__Exercise aim__: From the line that contains "- apply alloc_wf. rewrite length_app." through the line that contains "Proof. intros ?", output every line of the listing below exactly and leave out all the rest.

__Provided entries__:
(* ===== verification/GoSlice.v ===== *)
(** * Go byte slices over a shared store

    The stack machine passes byte slices around: several stack items, the
    program being executed and the execution context can share one backing
    array, and [append] writes into that array when the slice has spare
    capacity.  A slice is therefore modelled by its header (array, offset,
    length, capacity) over a store of arrays, and not by its contents.

    [Runtime] holds the one thing the language leaves open: the capacity of the
    array [append] allocates when the old one is full.  The Go specification
    only promises that it is large enough. *)

From Stdlib Require Import ZArith Lia.
From S2P Require Import Prelude.

(** A backing array, and the arrays allocated so far (never freed). *)
Notation heap := (list (list Byte.byte)).

Record slice := Slice { s_arr : nat; s_off : nat; s_len : nat; s_cap : nat }.

#[export] Instance slice_eq_dec : EqDecision slice.
Proof. solve_decision. Defined.

Class Runtime := {
  growcap : nat -> nat -> nat;
  growcap_enough c n : (n <= growcap c n)%nat;
}.

(** A runtime that allocates exactly what is asked for. *)
Definition exact_runtime : Runtime :=
  {| growcap := fun _ n => n; growcap_enough := fun _ n => le_n n |}.

(** ** Operations *)

(** The contents of a slice. *)
Definition arr (h : heap) (i : nat) : bytes := default [] (h !! i).
Definition sbytes (h : heap) (s : slice) : bytes :=
  take (s_len s) (drop (s_off s) (arr h (s_arr s))).

(** [len(s)] *)
Definition slen (s : slice) : Z := Z.of_nat (s_len s).

(** A fresh array of capacity [cap] holding [bs]: [make] followed by [copy], or
    a composite literal. *)
Definition alloc (h : heap) (bs : bytes) (cap : nat) : slice * heap :=
  (Slice (length h) 0 (length bs) cap, h ++ [bs ++ replicate (cap - length bs) Byte.x00]).

(** [make([]byte, len(bs))] and [copy]; also [[]byte{...}]. *)
Definition new_slice (h : heap) (bs : bytes) : slice * heap := alloc h bs (length bs).

(** [s[:n]] and [s[lo:hi]] keep the capacity up to the end of the array. *)
Definition reslice (s : slice) (lo hi : nat) : slice :=
  Slice (s_arr s) (s_off s + lo) (hi - lo) (s_cap s - lo).

(** Overwrite [length bs] bytes of an array from position [i]. *)
Definition overwrite (a : bytes) (i : nat) (bs : bytes) : bytes :=
  take i a ++ bs ++ drop (i + length bs) a.

(** [append(s, bs...)] *)
Definition append_slice `{Runtime} (h : heap) (s : slice) (bs : bytes) : slice * heap :=
  let n := (s_len s + length bs)%nat in
  if (n <=? s_cap s)%nat
  then (Slice (s_arr s) (s_off s) n (s_cap s),
        alter (fun a => overwrite a (s_off s + s_len s) bs) (s_arr s) h)
  else alloc h (sbytes h s ++ bs) (growcap (s_cap s) n).

(** ** Well-formed headers *)

(** The slice lies inside its array. *)
Definition wf_slice (h : heap) (s : slice) : Prop :=
  exists a, h !! s_arr s = Some a /\
  (s_len s <= s_cap s)%nat /\ (s_off s + s_cap s <= length a)%nat.

(** [h'] was reached from [h] by allocations and writes: arrays stay where they
    are and keep their size. *)
Definition heap_le (h h' : heap) : Prop :=
  forall i a, h !! i = Some a -> exists a', h' !! i = Some a' /\ length a' = length a.

#[export] Instance heap_le_preorder : PreOrder heap_le.
Proof.
  split.
  - intros h i a E. eauto.
  - intros h1 h2 h3 H12 H23 i a E. destruct (H12 _ _ E) as (a2 & E2 & L2).
    destruct (H23 _ _ E2) as (a3 & E3 & L3). exists a3. split; [done|congruence].
Qed.

Lemma wf_slice_mono h h' s : heap_le h h' -> wf_slice h s -> wf_slice h' s.
Proof.
  intros Hle (a & E & H1 & H2). destruct (Hle _ _ E) as (a' & E' & L).
  exists a'. repeat split; [done|done|lia].
Qed.

Lemma wf_slices_mono h h' ss : heap_le h h' -> Forall (wf_slice h) ss -> Forall (wf_slice h') ss.
Proof. intros Hle H. eapply Forall_impl; [exact H|]. eauto using wf_slice_mono. Qed.

Lemma length_overwrite a i bs :
  (i + length bs <= length a)%nat -> length (overwrite a i bs) = length a.
Proof. intros. unfold overwrite. rewrite !length_app, length_take, length_drop. lia. Qed.

Lemma alloc_le h bs cap : heap_le h (alloc h bs cap).2.
Proof. intros i a E. exists a. split; [|done]. simpl. by apply lookup_app_l_Some. Qed.

Lemma alloc_wf h bs cap :
  (length bs <= cap)%nat -> wf_slice (alloc h bs cap).2 (alloc h bs cap).1.
Proof.
  intros Hc. eexists. simpl. split.
  - rewrite lookup_app_r, Nat.sub_diag by lia. done.
  - rewrite length_app, length_replicate. lia.
Qed.

Lemma alloc_bytes h bs cap : sbytes (alloc h bs cap).2 (alloc h bs cap).1 = bs.
Proof.
  unfold sbytes, arr. cbn [fst snd s_arr s_off s_len alloc].
  rewrite lookup_app_r, Nat.sub_diag by lia. apply take_app_length.
Qed.

Lemma append_le `{Runtime} h s bs : wf_slice h s -> heap_le h (append_slice h s bs).2.
Proof.
  intros (a0 & E0 & H1 & H2). unfold append_slice. case_match eqn:Hn; [|apply alloc_le].
  apply Nat.leb_le in Hn. intros i a E. simpl. destruct (decide (i = s_arr s)) as [->|Hi].
  - rewrite list_lookup_alter_eq, E. simpl. eexists; split; [done|].
    assert (a = a0) as -> by congruence. apply length_overwrite. lia.
  - rewrite list_lookup_alter_ne by done. eauto.
Qed.

Lemma append_wf `{Runtime} h s bs :
  wf_slice h s -> wf_slice (append_slice h s bs).2 (append_slice h s bs).1.
Proof.
  intros Hs. pose proof Hs as (a0 & E0 & H1 & H2). unfold append_slice.
  case_match eqn:Hn; [apply Nat.leb_le in Hn|apply Nat.leb_gt in Hn].
  - eexists. simpl. rewrite list_lookup_alter_eq, E0. simpl. split; [done|].
    rewrite length_overwrite; lia.
  - apply alloc_wf. rewrite length_app.
    pose proof (growcap_enough (s_cap s) (s_len s + length bs)).
    assert (length (sbytes h s) <= s_len s)%nat by (unfold sbytes; rewrite length_take; lia).
    lia.
Qed.

Lemma length_sbytes h s : wf_slice h s -> length (sbytes h s) = s_len s.
Proof.
  intros (a & E & H1 & H2). unfold sbytes, arr. rewrite E. simpl.
  rewrite length_take, length_drop. lia.
Qed.

Lemma reslice_wf h s lo hi :
  (lo <= hi <= s_len s)%nat -> wf_slice h s -> wf_slice h (reslice s lo hi).
Proof. intros ? (a & E & H1 & H2). exists a. simpl. repeat split; [done|lia|lia]. Qed.

Lemma reslice_bytes h s lo hi :
  (lo <= hi <= s_len s)%nat ->
  sbytes h (reslice s lo hi) = take (hi - lo) (drop lo (sbytes h s)).
Proof.
  intros. unfold sbytes. simpl. rewrite skipn_firstn_comm, drop_drop, take_take.
  f_equal; lia.
Qed.

(** [append] returns the concatenation, whatever it does to the store. *)
Lemma append_bytes `{Runtime} h s bs :
  wf_slice h s -> sbytes (append_slice h s bs).2 (append_slice h s bs).1 = sbytes h s ++ bs.
Proof.
  intros (a & E & H1 & H2). unfold append_slice.
  case_match eqn:Hn; [apply Nat.leb_le in Hn|apply alloc_bytes].
  unfold sbytes, arr. simpl. rewrite list_lookup_alter_eq, E. simpl. unfold overwrite.
  rewrite drop_app_le by (rewrite length_take; lia).
  rewrite skipn_firstn_comm, app_assoc.
  replace (s_off s + s_len s - s_off s)%nat with (s_len s) by lia.
  rewrite take_app_le by (rewrite length_app, length_take, length_drop; lia).
  apply take_ge. rewrite length_app, length_take, length_drop. lia.
Qed.

(** The bytes [append] may write: the spare capacity of its argument. *)
Definition disjoint_spare (s t : slice) : Prop :=
  s_arr s <> s_arr t \/
  (s_off t + s_len t <= s_off s + s_len s)%nat \/ (s_off s + s_cap s <= s_off t)%nat.

Lemma take_drop_overwrite (a bs : bytes) i o n :
  (i + length bs <= length a)%nat -> (o + n <= i \/ i + length bs <= o)%nat ->
  take n (drop o (overwrite a i bs)) = take n (drop o a).
Proof.
  intros Hi Hd. unfold overwrite. apply list_eq. intros k.
  destruct (decide (k < n)%nat); [|rewrite !lookup_take_ge by lia; done].
  rewrite !lookup_take_lt, !lookup_drop by lia. destruct Hd.
  - rewrite lookup_app_l, lookup_take_lt by (rewrite ?length_take; lia). done.
  - rewrite lookup_app_r, lookup_app_r, lookup_drop by (rewrite ?length_take; lia).
    rewrite length_take. f_equal. lia.
Qed.

(** Contents of slices outside the spare capacity survive an [append]. *)
Lemma append_frame `{Runtime} h s t bs :
  wf_slice h s -> wf_slice h t -> disjoint_spare s t ->
  sbytes (append_slice h s bs).2 t = sbytes h t.
Proof.
  intros (a & E & H1 & H2) (a' & E' & H1' & H2') Hd. unfold append_slice.
  case_match eqn:Hn; [apply Nat.leb_le in Hn|]; unfold sbytes, arr; simpl.
  - destruct (decide (s_arr s = s_arr t)) as [Eq|Ne].
    + rewrite <- Eq, list_lookup_alter_eq, E. simpl.
      assert (a' = a) as -> by congruence.
      apply take_drop_overwrite; [lia|]. destruct Hd as [?|[?|?]]; [done|lia|lia].
    + by rewrite list_lookup_alter_ne by done.
  - rewrite lookup_app_l; [done|]. by eapply lookup_lt_Some.
Qed.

__Response for this exercise__:
  - apply alloc_wf. rewrite length_app.
    pose proof (growcap_enough (s_cap s) (s_len s + length bs)).
    assert (length (sbytes h s) <= s_len s)%nat by (unfold sbytes; rewrite length_take; lia).
    lia.
Qed.

Lemma length_sbytes h s : wf_slice h s -> length (sbytes h s) = s_len s.
Proof.
  intros (a & E & H1 & H2). unfold sbytes, arr. rewrite E. simpl.
  rewrite length_take, length_drop. lia.
Qed.

Lemma reslice_wf h s lo hi :
  (lo <= hi <= s_len s)%nat -> wf_slice h s -> wf_slice h (reslice s lo hi).
Proof. intros ? (a & E & H1 & H2). exists a. simpl. repeat split; [done|lia|lia]. Qed.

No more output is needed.